Guest blog post taken from content presented by Dr. Steven F. Sopher, OD, Lens ‘n Eye, from the Eyemaginations Premium Webinar Series
Age-Related Macular Degeneration(AMD) affects approximately 15 million people in the U.S. and is the leading cause of blindness over age 55. AMD impairs central vision, is irreversible, and currently has no cure.
As gatekeepers of eye care, optometrists play a critical role in preventing vision impairment from macular degeneration. The role of nutrition, including carotenoid intake, is receiving increasing attention for its potential in preventing age-related macular degeneration.

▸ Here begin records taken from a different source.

(** * recipe_app: a shallow embedding of [app.py]

    The development follows the source file top-down:

    - [Py]: the fragment of Python's dynamic values the application
      touches (decoded JSON, truthiness, [dict.get], subscripting,
      [str], [lower], [strip], [in]) and an exception monad;
    - [Net]: what [requests.get] can answer;
    - [Providers]: the three recipe clients and the fallback catalog;
    - [Recommend]: random recipes and the weather/region recommendation;
    - [Related]: the related-searches ranking;
    - [Ledger]: the like/save toggle of [/interact] with its session
      guard and its unit of work;
    - [Uploads]: the test on upload file names;
    - [History]: the search log written by [index] and [/api/suggest];
    - [Catalogs]: the recipe tables of the detail and profile views;
    - [Detail]: the ingredient lines of a TheMealDB recipe;
    - [Weather]: the two weather clients and [/api/weather_by_coords];
    - [Suggest]: the [/api/suggest] endpoint.

    Definitions come first; the theorems follow in [PyFacts],
    [ProvidersFacts], [RecommendFacts], [RelatedFacts], [LedgerFacts],
    [UploadsFacts], [HistoryFacts], [RegionalFacts], [RecommendMore],
    [LedgerMore], [DetailFacts], [WeatherFacts] and [SuggestFacts]. *)

From Stdlib Require Import String Ascii ZArith List Bool Lia QArith Sorted Permutation.
From stdpp Require Import base option list gmap strings pretty sorting.

Local Open Scope string_scope.
Local Open Scope Z_scope.
Local Close Scope Q_scope.

(* ===================================================================== *)
(** * Python values and exceptions *)
(* ===================================================================== *)

Module Py.

(** A decoded JSON document, as [response.json()] hands it to the code.
    A [dict] is kept as an association list in insertion order; a
    lookup takes the first binding of a key (Python dicts have unique
    keys).  Numbers are the integers: no modelled code path computes
    with a fractional JSON number. *)
#[local] Set Warnings "-register-all".
Inductive json : Type :=
| JNull
| JBool (b : bool)
| JNum (n : Z)
| JStr (s : string)
| JArr (xs : list json)
| JObj (kvs : list (string * json)).

(** The exception classes that can reach the modelled code.
    [JSONDecodeError] is what [response.json()] raises on an
    undecodable body: always a [ValueError]; whether it is also a
    [requests.RequestException] depends on the installed [requests]
    (it is from 2.27 on), so the exception carries that bit.
    [SQLAlchemyError] stands for whatever the storage layer raises. *)
Inductive exn : Type :=
| KeyError (key : string)
| TypeError
| AttributeError
| JSONDecodeError (is_request_exception : bool)
| RequestException
| SQLAlchemyError.

Definition isinstance_RequestException (e : exn) : bool :=
  match e with
  | RequestException => true
  | JSONDecodeError b => b
  | _ => false
  end.

Definition isinstance_ValueError (e : exn) : bool :=
  match e with
  | JSONDecodeError _ => true
  | _ => false
  end.

(** Every [except Exception] clause of the source catches all of them. *)
Definition isinstance_Exception (e : exn) : bool := true.

(** ** The exception monad *)

Inductive result (A : Type) : Type :=
| Ok (a : A)
| Raise (e : exn).
Arguments Ok {A} a.
Arguments Raise {A} e.

#[global] Instance result_ret : MRet result := fun _ a => Ok a.
#[global] Instance result_bind : MBind result := fun _ _ f m =>
  match m with
  | Ok a => f a
  | Raise e => Raise e
  end.

(** [try: m  except cls: handler] *)
Definition try_except {A} (m : result A) (cls : exn -> bool)
    (handler : exn -> result A) : result A :=
  match m with
  | Ok a => Ok a
  | Raise e => if cls e then handler e else Raise e
  end.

Doctors have been searching for what can protect the macula from age-related macular degeneration. Oxidative stress is considered to be an important, but modifiable, factor in the etiology of AMD. So, while we know that AMD is an oxidative process, what causes this oxidation?
Oxidative damage is caused primarily thru two mechanisms:
- production of reactive oxygen species (free radicals or unstable molecules)
- Photo-oxidative damage to the photoreceptors and the posterior retinal pigment epithelium (RPE)
Both mechanisms lead to oxidized lipids, particularly, polyunsaturated fatty acids, which are incompletely eliminated through the choroidal circulation and accumulated under the photoreceptors in the form of drusen that characterize early-stage maculopathy.
So what really protects us?
Research shows that what protects us is macular pigment. Macular pigment plays an important role in protecting against ocular damage, optimizing visual function and minimizing AMD pathogenesis.
The carotenoids, lutein, zeaxanthin and meso-zeaxanthin make up the macular pigment layer. The carotenoids scavenge free radicals, minimizing the ability of these reactive oxygen species to damage cell membranes. Additionally, the carotenoids filter UV-Blue light reducing photo-oxidative damage to the photoreceptors and the retinal pigment epithelium cells.
The practice of primary care optometry has changed dramatically in the last decade in terms of managing patients at risk for AMD or with active disease. And as primary care optometrists, we now play a much more active role in diagnosing, monitoring and treating AMD.
The initial clinical evaluation should include the features typical of a comprehensive adult medical eye examination with particular attention to screening protocols for evaluation of AMD risk.
Since there is growing and compelling evidence concluding that insufficient levels of macular pigment density substantially increase the risk for developing macular degeneration by as much as 40 percent, we must incorporate technology that can measure macular pigment density and include this as part of every comprehensive eye examination that we perform.